Oldham County presents plans to address elementary school overcrowding
Eight different redistricting maps were presented to parents at Monday night's meeting. (Source: WAVE 3 News)
Parents will be able to offer comments at meetings on Tuesday and Wednesday. (Source: WAVE 3 News)
Parents will be able to offer comments at meetings on Tuesday and Wednesday. (Source: WAVE 3 News)

LOUISVILLE, KY (WAVE) - School may be out for the summer, but parents in Oldham County attended a meeting Monday night to discuss a redistricting plan for the school district.

A rebalancing of the district could switch up which elementary school students attend. The first draft of the district's plan was presented at Monday's meeting. There are eight options.

Right now elementary schools like Harmony and Locust Grove are at more than 100 percent capacity. But others like Crestwood and LaGrange are between 75 and 85 percent.

To solve overcrowding and optimize current space, the district has developed eight potential plans that will move elementary students around.

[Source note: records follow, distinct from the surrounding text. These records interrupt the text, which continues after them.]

(** The claim C4 as stated fails: the user types "ab" and, 100 ms later,
    deletes the "b".  With the default [minChars] of 2 the second event
    clears the timer of the first and schedules nothing, so no fetch is
    issued at all, where the claim promises exactly one. *)
Lemma rapid_input_can_fetch_nothing :
  rapid (debounceTime Demo.plain)
        [(Demo.at_ 1000, Edit "ab"); (Demo.at_ 1100, Edit "a")] /\
  queries (trace (fireDue (fun _ => ReplyAwaited) (Demo.at_ 5000)
                    (deliverAll TypeScript Demo.plain (fun _ => ReplyAwaited)
                       [(Demo.at_ 1000, Edit "ab"); (Demo.at_ 1100, Edit "a")]
                       (Demo.shownState TypeScript Demo.plain))))
  = queries (trace (fireDue (fun _ => ReplyAwaited) (Demo.at_ 1000)
                      (Demo.shownState TypeScript Demo.plain))) /\
  queries (trace (fireDue (fun _ => ReplyAwaited) (Demo.at_ 5000)
                    (deliverAll TypeScript Demo.plain (fun _ => ReplyAwaited)
                       [(Demo.at_ 1000, Edit "ab"); (Demo.at_ 1100, Edit "a")]
                       (Demo.shownState TypeScript Demo.plain))))
  <> queries (trace (fireDue (fun _ => ReplyAwaited) (Demo.at_ 1000)
                       (Demo.shownState TypeScript Demo.plain))) ++ ["a"%string].
Proof.
  split; [| split; [vm_compute; reflexivity | vm_compute; discriminate]].
  simpl. split; [| exact I]. vm_compute. split; [discriminate | reflexivity].
Qed.

(** C4, amended: when input and focus events follow one another with gaps
    shorter than the debounce delay, each event clears the timer of the
    previous one, so the source is not called during the burst and at most
    one fetch is pending after it.  Once the delay has passed after the final
    event the source has been called exactly once, with the trimmed value the
    field held at the final event, if that value is at least [minChars] long
    or is empty with the field focused; otherwise it has not been called. *)
Theorem rapid_input_fetches_final_value_only {T : Type} (variant : Variant)
        (opts : Options T) (reply : nat -> SourceReply) (st : State T)
        (first : Env) (key : Typing) (script : list (Env * Typing)) (env_end : Env) :
  Reachable variant opts st ->
  0 <= debounceTime opts ->
  rapid (debounceTime opts) ((first, key) :: script) ->
  lastTime (now first) script + debounceTime opts <= now env_end ->
  let arrived := fireDue reply first st in
  let final := deliverAll variant opts reply ((first, key) :: script) st in
  queries (trace final) = queries (trace arrived) /\
  pendingFetches (timers final)
  = (if schedules opts final
     then [(lastTime (now first) script + debounceTime opts,
            FetchCallback (Js.trim (inputValue final)))]
     else []) /\
  queries (trace (fireDue reply env_end final))
  = queries (trace arrived)
    ++ (if schedules opts final then [Js.trim (inputValue final)] else []).
Proof.
  intros Hreach Hd Hrapid Hend arrived final.
  pose proof (TimerInv_reachable variant opts st Hreach) as Hinv.
  destruct (fire_all_spec reply
              (sortByDue (filter (fun t => due t <=? now first) (timers st))) st)
    as (_ & _ & Hi).
  fold (fireDue reply first st) in Hi. fold arrived in Hi. specialize (Hi Hinv).
  set (st1 := match key with
              | Edit value => set_inputValue value arrived
              | Focus => set_focused true arrived
              end).
  assert (Hi1 : TimerInv st1)
    by (apply TimerInv_ext with (st := arrived);
        [subst st1; destruct key; repeat split | exact Hi]).
  assert (Ht1 : trace st1 = trace arrived) by (subst st1; destruct key; reflexivity).
  destruct (handleInput_Armed opts first st1 Hi1) as [Ha Ht].
  assert (Hfirst : deliver variant opts reply first key st = handleInput opts first st1)
    by (rewrite deliver_eq; reflexivity).
  destruct (burst_rest variant opts reply script (handleInput opts first st1)
              first key env_end (TimerInv_handleInput opts first st1 Hi1) Ha Hd
              Hrapid Hend) as (Hq & Harmed & Hquiet).
  simpl in Hq, Harmed, Hquiet.
  assert (Hfinal : final = deliverAll variant opts reply script
                             (handleInput opts first st1))
    by (subst final; simpl; rewrite Hfirst; reflexivity).
  rewrite <- Hfinal in Hq, Harmed, Hquiet. rewrite Ht, Ht1 in Hq, Hquiet.
  split; [exact Hquiet |]. split; [| exact Hq].
  unfold Armed in Harmed. rewrite Harmed.
  rewrite Z.max_l by exact Hd. reflexivity.
Qed.

Lemma rapid_input_fetches_final_value_only_witness :
  queries (trace (fireDue (fun _ => ReplyAwaited) (Demo.at_ 5000)
                    (deliverAll TypeScript Demo.plain (fun _ => ReplyAwaited)
                       [(Demo.at_ 1000, Edit "c"); (Demo.at_ 1100, Edit "ca");
                        (Demo.at_ 1250, Edit "can ")]
                       (Demo.shownState TypeScript Demo.plain))))
  = ["can"; "can"]%string.
Proof.
  destruct (rapid_input_fetches_final_value_only TypeScript Demo.plain
              (fun _ => ReplyAwaited) (Demo.shownState TypeScript Demo.plain)
              (Demo.at_ 1000) (Edit "c")
              [(Demo.at_ 1100, Edit "ca"); (Demo.at_ 1250, Edit "can ")]
              (Demo.at_ 5000)) as (_ & _ & Hq).
  - exists EmptyString, false, Demo.typeCan. vm_compute; reflexivity.
  - vm_compute; discriminate.
  - simpl. vm_compute. repeat split; discriminate.
  - vm_compute; discriminate.
  - rewrite Hq. vm_compute. reflexivity.
Defined.

(** * Further properties of the code *)

(** ** Induction over the events of an execution *)

Section StepInduction.

Context {T : Type}.
Variable variant : Variant.
Variable opts : Options T.
Variable admitted : Event T -> bool.
Variable P : State T -> Prop.

Hypothesis P_value : forall value st, P st -> P (set_inputValue value st).
Hypothesis P_focus : forall b st, P st -> P (set_focused b st).
Hypothesis P_input : forall env st, P st -> P (handleInput opts env st).
Hypothesis P_blur : forall env st, P st -> P (onBlur env st).
Hypothesis P_hide : forall st, P st -> P (hide st).
Hypothesis P_key : forall key st, P st -> P (state_of (handleKeyDown opts key st)).
Hypothesis P_enter : forall el st,
    visible st = true -> In el (children (container st)) -> P st ->
    P (onMouseEnter opts el st).
Hypothesis P_click : forall el st,
    visible st = true -> In el (children (container st)) -> P st ->
    P (onClick opts el st).
Hypothesis P_timer : forall t reply st,
    In t (timers st) -> P st ->
    P (runTimer (action t) reply (clearTimeout (timer_id t) st)).
Hypothesis P_settle : forall env r st,
    admitted (EvSettle r) = true -> P st -> P (state_of (settle variant opts env r st)).
Hypothesis P_reposition : forall env st, P st -> P (handlePositionUpdate variant env st).

Lemma step_preserves env ev (st st' : State T) :
  admitted ev = true -> P st -> step variant opts env ev st = Some st' -> P st'.
Proof.
  intros Hadm H Hstep. destruct ev; simpl in Hstep.
  - injection Hstep as <-. auto.
  - injection Hstep as <-. auto.
  - injection Hstep as <-. auto.
  - destruct (dropdownIcon st); [| discriminate]. injection Hstep as <-.
    unfold onIconClick.
    assert (H1 : P (if focused st then st
                    else handleInput opts env (set_focused true st)))
      by (destruct (focused st); auto).
    destruct (visible _); auto.
  - injection Hstep as <-. auto.
  - destruct (visible st) eqn:Hv; [| discriminate].
    destruct (nth_error (children (container st)) child) as [el |] eqn:Hn;
      [| discriminate].
    injection Hstep as <-. apply P_enter; auto. eapply nth_error_In; eauto.
  - destruct (visible st) eqn:Hv; [| discriminate].
    destruct (nth_error (children (container st)) child) as [el |] eqn:Hn;
      [| discriminate].
    injection Hstep as <-. apply P_click; auto. eapply nth_error_In; eauto.
  - destruct (pending id st) as [t |] eqn:Hp; [| discriminate].
    destruct (due t <=? now env); [| discriminate].
    injection Hstep as <-. unfold pending in Hp.
    apply find_some in Hp as [Hin Hid]. apply Nat.eqb_eq in Hid. subst id.
    apply P_timer; assumption.
  - destruct (inflight st); [discriminate |]. injection Hstep as <-. auto.
  - injection Hstep as <-. auto.
Qed.

Lemma exec_preserves script (st st' : State T) :
  forallb (fun p => admitted (snd p)) script = true ->
  P st -> exec variant opts script st = Some st' -> P st'.
Proof.
  revert st; induction script as [| [env ev] script IH]; intros st Hadm H Hex.
  - injection Hex as <-; exact H.
  - simpl in Hadm, Hex. apply andb_prop in Hadm as [Hev Hrest].
    destruct (step variant opts env ev st) as [st1 |] eqn:Hstep; [| discriminate].
    apply (IH st1); auto. eapply step_preserves; eauto.
Qed.

End StepInduction.

(** Every event is admitted. *)
Lemma all_admitted {T : Type} (script : list (Env * Event T)) :
  forallb (fun p => (fun _ : Event T => true) (snd p)) script = true.
Proof. induction script as [| p script IH]; [reflexivity | exact IH]. Qed.

(** Invariants of the panel: properties that depend only on the stored
    suggestions, the active index, the panel and the icon are kept by every
    event once they are kept by [hide], by a new highlight, by the
    continuation of a fetch and by a reposition. *)

Section PanelInduction.

Context {T : Type}.
Variable variant : Variant.
Variable opts : Options T.
Variable admitted : Event T -> bool.
Variable P : State T -> Prop.

Hypothesis P_frame : forall st st' : State T,
    suggestions st' = suggestions st -> activeIndex st' = activeIndex st ->
    container st' = container st -> dropdownIcon st' = dropdownIcon st ->
    P st -> P st'.
Hypothesis P_hide : forall st, P st -> P (hide st).
Hypothesis P_highlight : forall i st,
    visible st = true -> P st -> P (highlightActive opts (set_activeIndex i st)).
Hypothesis P_settle : forall env r st,
    admitted (EvSettle r) = true -> P st -> P (state_of (settle variant opts env r st)).
Hypothesis P_reposition : forall env st, P st -> P (handlePositionUpdate variant env st).

Lemma cancelled_dropdownIcon (st : State T) : dropdownIcon (cancelled st) = dropdownIcon st.
Proof. unfold cancelled; destruct (debounceTimer st); reflexivity. Qed.

Lemma panel_handleInput env (st : State T) : P st -> P (handleInput opts env st).
Proof.
  intros H. rewrite handleInput_cases.
  destruct (cancelled_fields st) as (Hs & Ha & Hc & _).
  pose proof (cancelled_dropdownIcon st) as Hi.
  destruct (schedules opts st).
  - apply P_frame with (st := st); simpl; auto.
  - apply P_hide. apply P_frame with (st := st); auto.
Qed.

Lemma panel_handleKeyDown key (st : State T) :
  P st -> P (state_of (handleKeyDown opts key st)).
Proof.
  intros H. unfold handleKeyDown.
  destruct (visible st) eqn:Hv; simpl; [| exact H].
  assert (He : P (emit [PreventDefault] st))
    by (apply P_frame with (st := st); auto).
  destruct key; simpl; try exact H.
  - destruct (suggestions st); simpl; [| exact He].
    apply P_highlight; [exact Hv | exact He].
  - apply P_highlight; [exact Hv | exact He].
  - destruct (activeIndex st >=? 0); simpl; [| exact H].
    destruct (suggestions st); simpl; [| exact He].
    destruct (nth_error _ _); simpl; [| exact He].
    unfold selectSuggestion. apply P_hide.
    apply P_frame with (st := st); auto.
  - apply P_hide. exact He.
Qed.
Lemma spec_digits_okb_spec (s : pystr) :
  spec_digits_okb s = true
  <-> len s = 4%nat /\ Forall (fun c => ascii_isdigit c = true) s.
Proof.
  unfold spec_digits_okb. rewrite !andb_true_iff, Nat.eqb_eq, forallb_forall, Forall_forall.
  split.
  - tauto.
  - intros [Hl Hd]. repeat split; try assumption.
    destruct s; [discriminate Hl | reflexivity].
Qed.

End ValidateFacts.

(** The compatibility superscript digits pass [isdigit] in every database,
    and are not ASCII digits. *)
Lemma superscripts_are_digits (U : unicode_db) :
  digits_okb U superscript_twos = true /\ digits_okb U superscript_1232 = true
  /\ spec_digits_okb superscript_twos = false
  /\ spec_digits_okb superscript_1232 = false.
Proof.
  repeat split; try reflexivity.
  - apply digits_okb_spec. split; [reflexivity |].
    repeat constructor; apply ucd_isdigit_superscript; cbn; auto.
  - apply digits_okb_spec. split; [reflexivity |].
    repeat constructor; apply ucd_isdigit_superscript; cbn; auto.
Qed.

(** ** The random draws *)

Ltac eval_pow2 :=
  repeat match goal with
         | |- context [(2 ^ ?n)%Z] =>
             let v := eval vm_compute in (2 ^ n)%Z in change (2 ^ n)%Z with v
         | H : context [(2 ^ ?n)%Z] |- _ =>
             let v := eval vm_compute in (2 ^ n)%Z in change (2 ^ n)%Z with v in H
         end.

Section RandomFacts.
Local Open Scope Z_scope.

Lemma round53_exact (x : Z) : 0 <= x < two53 -> round53 x = x.
Proof.
  intros [H0 H1]. unfold round53.
  destruct (Z.eq_dec x 0) as [-> | Hx]; [reflexivity |].
  assert (Z.log2 x < 53) by (apply Z.log2_lt_pow2; [lia | exact H1]).
  destruct (Z.leb_spec (Z.log2 x - 52) 0); [reflexivity | lia].
Qed.

(** Above 53 bits the value moves to a neighbouring multiple of [2^e],
    and downwards when the remainder is below one half. *)
Lemma round53_neighbour (x e : Z) :
  e = Z.log2 x - 52 -> 0 < e ->
  exists q', round53 x = q' * 2 ^ e
             /\ x / 2 ^ e <= q' <= x / 2 ^ e + 1
             /\ (x mod 2 ^ e < 2 ^ (e - 1) -> q' = x / 2 ^ e).
Proof.
  intros -> He. unfold round53.
  destruct (Z.leb_spec (Z.log2 x - 52) 0); [lia |].
  set (e := Z.log2 x - 52) in *.
  destruct (Z.ltb_spec (x mod 2 ^ e) (2 ^ (e - 1))).
  - exists (x / 2 ^ e). repeat split; lia.
  - destruct (Z.ltb_spec (2 ^ (e - 1)) (x mod 2 ^ e)).
    + exists (x / 2 ^ e + 1). repeat split; lia.
    + destruct (Z.even (x / 2 ^ e)).
      * exists (x / 2 ^ e). repeat split; lia.
      * exists (x / 2 ^ e + 1). repeat split; lia.
Qed.

(** The product of a fraction below 1 with 36.0 stays below 36.0 after
    rounding. *)
Lemma round53_below_36 (x : Z) :
  0 <= x <= 36 * two53 - 36 -> 0 <= round53 x < 36 * two53.
Proof.
  intros [H0 H1].
  destruct (Z_lt_le_dec x two53) as [Hs | Hl].
  - rewrite round53_exact by lia. unfold two53 in *. lia.
  - assert (Hx : 0 < x) by (unfold two53 in Hl; lia).
    pose proof (Z.log2_spec x Hx) as [Hlo Hhi].
    assert (H53 : 53 <= Z.log2 x).
    { change 53 with (Z.log2 two53). now apply Z.log2_le_mono. }
    assert (H58 : Z.log2 x < 59).
    { apply Z.log2_lt_pow2; [assumption |]. unfold two53 in H1. eval_pow2. lia. }
    destruct (round53_neighbour x (Z.log2 x - 52) eq_refl) as [q' [-> [Hq Hdown]]];
      [lia |].
    remember (Z.log2 x) as L eqn:HL. clear HL.
    unfold two53 in *.
    assert (HL : L = 53 \/ L = 54 \/ L = 55 \/ L = 56 \/ L = 57 \/ L = 58) by lia.
    destruct HL as [-> | [-> | [-> | [-> | [-> | ->]]]]];
      cbn [Z.sub Z.add Z.opp Z.succ Z.pos_sub Pos.succ Pos.add Pos.pred_double
           Z.double Z.succ_double Z.pred_double Pos.succ] in *;
      eval_pow2;
      match goal with
      | _ : context [x / ?c] |- _ =>
          pose proof (Z.div_mod x c ltac:(lia));
          pose proof (Z.mod_pos_bound x c ltac:(lia))
      end; lia.
Qed.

Since the last redistricting four years ago, the district has grown, and school officials anticipate that continuing.

"We want to come up with something that is the least disruptive for most families and make the most sense to balance out our schools," Communications Director Lori McDowell said.

The school said they don't know how many kids could be affected by each plan. In any case, students will no longer be able to choose which school they attend.

"We might look at private options if that's something where they have to relocate to a school that's not ideal with us," parent Kasey Hodges said.

Families will have a year to prepare, but some parents worry their kids won't do well with the change.

"My third grader already established friends, made a connection with the school," Hodges said. "So for him to have to move for his last few years I don't think it would be easy."

The school said it's those opinions that could shape the project. Based off the feedback they receive, the plans could be combined -- or scrapped all together.

"If there's some ideas from one plan that work and some ideas from another, then our director of pupil personnel will go back to the drawing board and make some new maps," McDowell said.

The district will take more feedback at meetings Tuesday and Wednesday. Any adjustments will be presented at the August forum and they hope to come up with a final plan in October.

Some parents suggest building a new school instead, but under Kentucky law a district can not build a new school until all reach at least 85 percent capacity.